Pourquoi pas. Utilisez alors un massage tonique, qui stimule la circulation sanguine: tapotements, frottements appuyés…le gant de crin peut être un auxiliaire intéressant, qui vous rougit les cuisses à la manière d'un bouquet d'orties! Ça peut être une solution pour aider le muscle à chauffer en conditions froide.

Mais au fait, d'où proviennent les crampes ?

Si je n'en ai pas parlé, c'est que l'on ne le sait pas très bien. On a longtemps invoqué l'accumulation d'acide lactique…alors pourquoi surviennent-elles parfois la nuit, au repos? On parle aussi du déficit en magnésium, potassium, calcium…mais certains en attrapent alors que leurs bilans sanguins sont normaux. D'ailleurs il semblerait qu'un excès de minéraux puisse autant favoriser les crampes que leur déficit. À méditer à l'heure du "toujours plus" et des aliments enrichis en ceci ou en cela.

Personnellement, j'ai tendance à penser que les crampes sont une des réponses à une "charge" inhabituelle et / ou excessive.
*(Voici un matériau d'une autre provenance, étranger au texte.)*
(* ===== verification/MetadataTheorems.v ===== *)
(** * Metadata and profiles: properties

    What [Metadata.NormalizeAgentMetadata] lets through: a snapshot in normal form, with exactly
    the caller's capabilities, on which it is the identity; and the snapshot a local agent
    reports. *)
From stdpp Require Import sorting.
From S2P Require Import Prelude GoStrings Json Metadata.

(** ** Capabilities *)
Definition good_cap (c : string) : Prop :=
  c <> "" /\ TrimSpace c = c /\ len c <= 64 /\ Trim c capability_chars = "".

Lemma collect_caps_spec l : forall caps out,
  collect_caps caps l = Ok out -> NoDup caps -> Forall good_cap caps ->
  NoDup out /\ Forall good_cap out /\
  (forall c, c ∈ out <-> c ∈ caps \/ c <> "" /\ c ∈ TrimSpace <$> l) /\
  (length out <= length caps + length l)%nat.
Proof.
  induction l as [|x l IH]; intros caps out Hc Hn Hf; simpl in Hc.
  { simplify_eq. split_and!; [done|done| |simpl; lia]. intros c. simpl. set_solver. }
  destruct (_ || _) eqn:E in Hc; [done|]. bool_simpl.
  destruct (_ && _) eqn:E3 in Hc; bool_simpl.
  - apply IH in Hc as (? & ? & Hi & Hl).
    + split_and!; [done|done| |rewrite length_app in Hl; simpl in *; lia].
      intros c. rewrite Hi, fmap_cons. set_solver.
    + apply NoDup_app. split_and!; [done|set_solver|apply NoDup_singleton].
    + apply Forall_app. split; [done|]. constructor; [|constructor].
      unfold good_cap. rewrite TrimSpace_idem. split_and!; [done|done|lia|by apply dec_stable].
  - apply IH in Hc as (? & ? & Hi & Hl); [|done|done].
    split_and!; [done|done| |simpl; lia].
    intros c. rewrite Hi, fmap_cons. rewrite elem_of_cons.
    destruct E3 as [E3|E3]; bool_simpl; apply dec_stable in E3; naive_solver.
Qed.

Lemma collect_caps_id l : forall caps,
  NoDup (caps ++ l) -> Forall good_cap l -> collect_caps caps l = Ok (caps ++ l).
Proof.
  induction l as [|x l IH]; intros caps Hn Hf; simpl; [by rewrite app_nil_r|].
  apply Forall_cons in Hf as [(Hx & Ht & Hl & Hc) Hf]. rewrite Ht, Hc.
  rewrite (proj2 (Z.ltb_ge _ _)), (bool_decide_eq_true_2 (x <> "")) by done. simpl.
  rewrite bool_decide_eq_true_2; [|apply NoDup_app in Hn; set_solver].
  rewrite IH; by rewrite <- ?app_assoc.
Qed.

(** ** Normal form *)
Record normal (m : AgentMetadata) : Prop := {
  nm_version : am_SchemaVersion m = 1;
  nm_labels : Forall label (labels m);
  nm_mode : am_ExecutionMode m ∈ ["" ; "interactive"; "unattended"; "ci"];
  nm_kind : forall k, am_Model m = Some k -> mo_IDKind k ∈ [""; "alias"; "snapshot"];
  nm_count : (length (am_Capabilities m) <= 32)%nat;
  nm_caps : Forall good_cap (am_Capabilities m);
  nm_nodup : NoDup (am_Capabilities m);
  nm_sorted : Sorted String.le (am_Capabilities m);
  nm_harness : am_Harness m <> Some (mkHarness "" "");
  nm_model : am_Model m <> Some (mkModel "" "" "" "" "");
  nm_tincan : am_Tincan m <> Some (mkTincan "");
  nm_runtime : am_Runtime m <> Some (mkRuntime "" "") }.

(** What a successful normalization did. *)
Lemma normalize_ok m n : NormalizeAgentMetadata (Some m) = Ok n ->
  normal n /\ forall c, c ∈ am_Capabilities n <-> c <> "" /\ c ∈ TrimSpace <$> am_Capabilities m.
Proof.
  unfold NormalizeAgentMetadata. intros Hn.
  destruct (_ <? _) eqn:E in Hn; [done|]. clear E.
  destruct (bool_decide (_ <> 1)) eqn:Ev in Hn; [done|].
  apply bind_ok in Hn as (mode & Hmode%norm_field_label & Hn).
  apply bind_ok in Hn as (ha & Hha & Hn). apply bind_ok in Hn as (mo & Hmo & Hn).
  apply bind_ok in Hn as (ti & Hti & Hn). apply bind_ok in Hn as (ru & Hru & Hn).
  apply (proj1 (norm_pointer_labels _ _ norm_harness_labels)) in Hha.
  apply (proj1 (norm_pointer_labels _ _ norm_model_labels)) in Hmo.
  apply (proj1 (norm_pointer_labels _ _ norm_tincan_labels)) in Hti.
  apply (proj1 (norm_pointer_labels _ _ norm_runtime_labels)) in Hru.
  case_bool_decide as Hk; [done|]. destruct (match mo with Some _ => _ | None => _ end) eqn:Em in Hn; [done|].
  destruct (32 <? _) eqn:Ec in Hn; [done|].
  apply bind_ok in Hn as (caps & Hc & [= <-]).
  apply collect_caps_spec in Hc as (Hd & Hg & Hi & Hl); [|constructor|constructor].
  pose proof (merge_sort_Permutation String.le caps) as Hp.
  split.
  - constructor; simpl; unfold sort_strings; try apply drop_empty_nonzero.
    + by apply bool_decide_eq_false, dec_stable in Ev.
    + unfold labels; simpl. rewrite Forall_cons, !Forall_app.
      split_and!; [done|by apply drop_empty_labels..].
    + done.
    + intros k Hd'. destruct mo as [k'|]; simpl in *; [|done]. case_bool_decide; simplify_eq.
      by apply bool_decide_eq_false, dec_stable in Em.
    + rewrite Hp. simpl in Hl. bool_simpl. lia.
    + by rewrite Hp.
    + by rewrite Hp.
    + apply (Sorted_merge_sort String.le).
  - intros c. simpl. unfold sort_strings. rewrite Hp, Hi. set_solver.
Qed.

(** A snapshot in normal form is left alone. *)
Lemma normalize_normal m : normal m -> len (encode_metadata m) <= 8192 ->
  NormalizeAgentMetadata (Some m) = Ok m.
Proof.
  intros [Hv Hl Hm Hk Hc Hg Hd Hs H1 H2 H3 H4] Hlen. unfold NormalizeAgentMetadata.
  rewrite (proj2 (Z.ltb_ge _ _)) by done. rewrite Hv. simpl.
  unfold labels in Hl. rewrite Forall_cons, !Forall_app in Hl. destruct Hl as (L0 & L1 & L2 & L3 & L4).
  rewrite (label_norm_field _ L0). simpl.
  rewrite (proj2 (norm_pointer_labels _ _ norm_harness_labels) _ L1). simpl.
  rewrite (proj2 (norm_pointer_labels _ _ norm_model_labels) _ L2). simpl.
  rewrite (proj2 (norm_pointer_labels _ _ norm_tincan_labels) _ L3). simpl.
  rewrite (proj2 (norm_pointer_labels _ _ norm_runtime_labels) _ L4). simpl.
  rewrite bool_decide_eq_false_2 by (by intros Hn; apply Hn).
  assert ((match am_Model m with
           | Some k => bool_decide (mo_IDKind k ∉ [""; "alias"; "snapshot"])
           | None => false end) = false) as ->.
  { destruct (am_Model m) as [k|]; [|done]. apply bool_decide_eq_false_2. intros Hn. by apply Hn, Hk. }
  rewrite (proj2 (Z.ltb_ge _ _)) by lia.
  rewrite (collect_caps_id _ []) by done. simpl.
  rewrite !drop_empty_id by done. unfold sort_strings.
  rewrite (Sorted_unique String.le (merge_sort String.le (am_Capabilities m)) (am_Capabilities m));
    [by destruct m; simpl in *; subst| |done|apply merge_sort_Permutation].
  apply (Sorted_merge_sort String.le).
Qed.

(** ** Strict decoding *)
Definition allowed (names : list string) (v : json) : Prop :=
  forall members k x, v = JObj members -> (k, x) ∈ members ->
  exists n, n ∈ names /\ field_match n k = true.

Definition metadata_names : list string :=
  ["metadata_schema_version"; "harness"; "model"; "tincan"; "runtime"; "execution_mode"; "capabilities"].
Definition metadata_groups : list (string * list string) :=
  [("harness", ["name"; "version"]);
   ("model", ["provider"; "id"; "version"; "id_kind"; "reasoning_effort"]);
   ("tincan", ["version"]); ("runtime", ["os"; "arch"])].

Section Strict.
Context {A : Type}.
Implicit Types (fields : list (string * (json -> A -> option A))).

Lemma field_table_match fields k f : field_table fields k = Some f ->
  exists e, e ∈ fields /\ field_match e.1 k = true /\ f = e.2.
Proof.
  unfold field_table. intros Hf. destruct (List.find _ _) as [e|] eqn:E in Hf.
  - apply List.find_some in E as [He%list_elem_of_In Hk]. simplify_eq. bool_simpl.
    exists e. split_and!; [done| |done]. unfold field_match. apply bool_decide_eq_true. by subst.
  - apply fmap_Some in Hf as (e & E' & ->). apply List.find_some in E' as [He%list_elem_of_In Hk].
    by exists e.
Qed.

Lemma decode_fields_each field members (a b : A) : decode_fields field members a = Some b ->
  forall k x, (k, x) ∈ members -> exists f c d, field k = Some f /\ f x c = Some d.
Proof.
  revert a. induction members as [|[k' v] members IH]; intros a Hd k x Hk; [by apply not_elem_of_nil in Hk|].
  simpl in Hd. destruct (field k') as [f|] eqn:Ef; [|done]. simpl in Hd.
  destruct (f v a) as [a'|] eqn:Ea; [|done]. simpl in Hd.
  apply elem_of_cons in Hk as [[= -> ->]|Hk]; [by exists f, a, a'|by eapply IH].
Qed.

Lemma decode_struct_each fields v (a b : A) : decode_struct (field_table fields) v a = Some b ->
  forall members k x, v = JObj members -> (k, x) ∈ members ->
  exists e c d, e ∈ fields /\ field_match e.1 k = true /\ e.2 x c = Some d.
Proof.
  intros Hd members k x -> Hk. simpl in Hd.
  destruct (decode_fields_each _ _ _ _ Hd _ _ Hk) as (f & c & d & Hf & Hx).
  apply field_table_match in Hf as (e & He & Hm & ->). by exists e, c, d.
Qed.

Lemma decode_struct_allowed fields v (a b : A) :
  decode_struct (field_table fields) v a = Some b -> allowed fields.*1 v.
Proof.
  intros Hd members k x Hv Hk. destruct (decode_struct_each _ _ _ _ Hd _ _ _ Hv Hk) as (e & _ & _ & He & Hm & _).
  exists e.1. split; [by apply list_elem_of_fmap_2|done].
Qed.
End Strict.

Lemma decode_pointer_allowed {A} (zero : A) f v old r names :
  (forall w a b, f w a = Some b -> allowed names w) ->
  decode_pointer zero f v old = Some r -> allowed names v.
Proof.
  intros Hf Hd. destruct v; try (by intros ? ? ? ?); simpl in Hd.
  destruct (f _ _) as [b|] eqn:E in Hd; [|done]. by eapply Hf.
Qed.

(** The fields with a group of their own. *)
Definition group_of (name : string) : option (list string) :=
  snd <$> List.find (fun g => bool_decide (g.1 = name)) metadata_groups.

Lemma metadata_field_allowed e x m n names :
  e ∈ metadata_fields -> e.2 x m = Some n -> group_of e.1 = Some names -> allowed names x.
Proof.
  unfold metadata_fields. rewrite !elem_of_cons, elem_of_nil. intros He.
  destruct_or! He; subst e; simpl; intros Hd Hg; try discriminate Hg; injection Hg as <-;
    apply bind_Some in Hd as (y & Hd & _); (eapply decode_pointer_allowed; [|exact Hd]);
    intros w a b Hw; exact (decode_struct_allowed _ _ _ _ Hw).
Qed.

Lemma group_unique e name names k :
  e ∈ metadata_names -> (name, names) ∈ metadata_groups ->
  field_match e k = true -> field_match name k = true -> group_of e = Some names.
Proof.
  unfold field_match. intros He Hn Hk%bool_decide_eq_true Hk'%bool_decide_eq_true.
  rewrite Hk in Hk'. clear Hk k. unfold metadata_names, metadata_groups in *.
  rewrite !elem_of_cons, elem_of_nil in He. rewrite !elem_of_cons, elem_of_nil in Hn.
  destruct_or! He; destruct_or! Hn; subst; simplify_eq; try done; exfalso; revert Hk'; vm_compute; done.
Qed.

(** normalization produces the canonical snapshot. A successful [NormalizeAgentMetadata]
    returns one whose every label is trimmed, valid, control-free text of at most 128 bytes,
    with a known execution mode and model kind, at most 32 well-formed capabilities in strictly
    sorted order and no empty group; the capabilities are exactly the caller's non-blank ones;
    and normalizing the result again (when it fits the size limit) returns it unchanged. *)
Theorem metadata_canonical (m n : AgentMetadata) :
  NormalizeAgentMetadata (Some m) = Ok n ->
  normal n /\
  (forall c, c ∈ am_Capabilities n <-> c <> "" /\ c ∈ TrimSpace <$> am_Capabilities m) /\
  (len (encode_metadata n) <= 8192 -> NormalizeAgentMetadata (Some n) = Ok n).
Proof.
  intros [Hn Hc]%normalize_ok. split_and!; [done|done|]. by apply normalize_normal.
Qed.

Definition demo_metadata : AgentMetadata :=
  mkAgentMetadata 0 (Some (mkHarness " codex " "1.2")) (Some (mkModel "" "" "" "" "")) None None
    "ci " ["tools.web"; " shell"; "shell "; ""].
Definition demo_normal : AgentMetadata :=
  mkAgentMetadata 1 (Some (mkHarness "codex" "1.2")) None None None "ci" ["shell"; "tools.web"].

Lemma metadata_canonical_witness :
  normal demo_normal /\ NormalizeAgentMetadata (Some demo_normal) = Ok demo_normal.
Proof.
  destruct (metadata_canonical demo_metadata demo_normal ltac:(vm_compute; reflexivity)) as (Hn & _ & Hf).
  split; [exact Hn|]. apply Hf. vm_compute. discriminate.
Defined.

(** decoding is strict. A snapshot that [UnmarshalJSON] accepts is a document of at most 8 KB
    in which every key, and every key inside [harness], [model], [tincan] and [runtime], names a
    documented field (up to case folding): no other key gets through at any level. *)
Theorem metadata_decoding_strict (data : string) (v : json) (m : AgentMetadata) :
  UnmarshalJSON data v = Ok m ->
  len data <= 8192 /\ allowed metadata_names v /\
  (forall members name names k x, v = JObj members -> (k, x) ∈ members ->
     (name, names) ∈ metadata_groups -> field_match name k = true -> allowed names x).
Proof.
  unfold UnmarshalJSON. intros Hu. destruct (decode_struct _ _ _) as [m'|] eqn:Hd; [|done].
  destruct (_ || _) eqn:E in Hu; [done|]. bool_simpl.
  split_and!; [done|exact (decode_struct_allowed _ _ _ _ Hd)|].
  intros members name names k x Hv Hk Hg Hm.
  destruct (decode_struct_each _ _ _ _ Hd _ _ _ Hv Hk) as (e & c & d & He & Hek & Hx).
  eapply metadata_field_allowed; [exact He|exact Hx|].
  eapply group_unique; [|exact Hg|exact Hek|exact Hm]. by apply (list_elem_of_fmap_2 fst) in He.
Qed.

Definition demo_document : json :=
  JObj [("execution_mode", JStr "ci"); ("Harness", JObj [("name", JStr "codex")])].

Lemma metadata_decoding_strict_witness :
  (exists m, UnmarshalJSON "{}" demo_document = Ok m) /\ allowed ["name"; "version"] (JObj [("name", JStr "codex")]).
Proof.
  split; [eexists; vm_compute; reflexivity|].
  exact (proj2 (proj2 (metadata_decoding_strict "{}" demo_document
    (mkAgentMetadata 0 (Some (mkHarness "codex" "")) None None None "ci" []) ltac:(vm_compute; reflexivity)))
    _ "harness" ["name"; "version"] "Harness" (JObj [("name", JStr "codex")]) eq_refl
    ltac:(apply list_elem_of_In; simpl; tauto) ltac:(apply list_elem_of_In; simpl; tauto)
    ltac:(vm_compute; reflexivity)).
Defined.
On s'entraîne en collant long depuis trois mois, on prend le départ d'une course, il fait 5°, on met le cuissard court et on produit un effort plus violent qu'à l'accoutumée…pas étonnant que l'organisme ait du mal à encaisser le choc. Il est d'ailleurs fréquent que des coureurs se plaignent de crampes lors des premières compétitions, puis qu'elles disparaissent, comme si les premiers efforts violents avaient provoqué l'adaptation souhaitée.

Il paraît en revanche assez sûr qu'un repas trop "riche" juste avant une compétition favorise les crampes, de même qu'un laisser-aller général en matière d'alimentation. Cela aussi peut être envisagé comme une "charge inhabituelle et excessive". Personnellement, je sens la différence entre les semaines où je fais attention (avant un objectif) et celles où je me "lâche" un peu (semaine suivant un objectif). La musculature se "durcit" alors que je mange plus et que je m'hydrate moins sérieusement.

Ça me semble être la leçon la plus importante à retenir: hors cas pathologique, les crampes ou l'absence de crampe peuvent être envisagées comme un des indicateurs d'un entraînement, et plus généralement d'une hygiène de vie, de bonne qualité.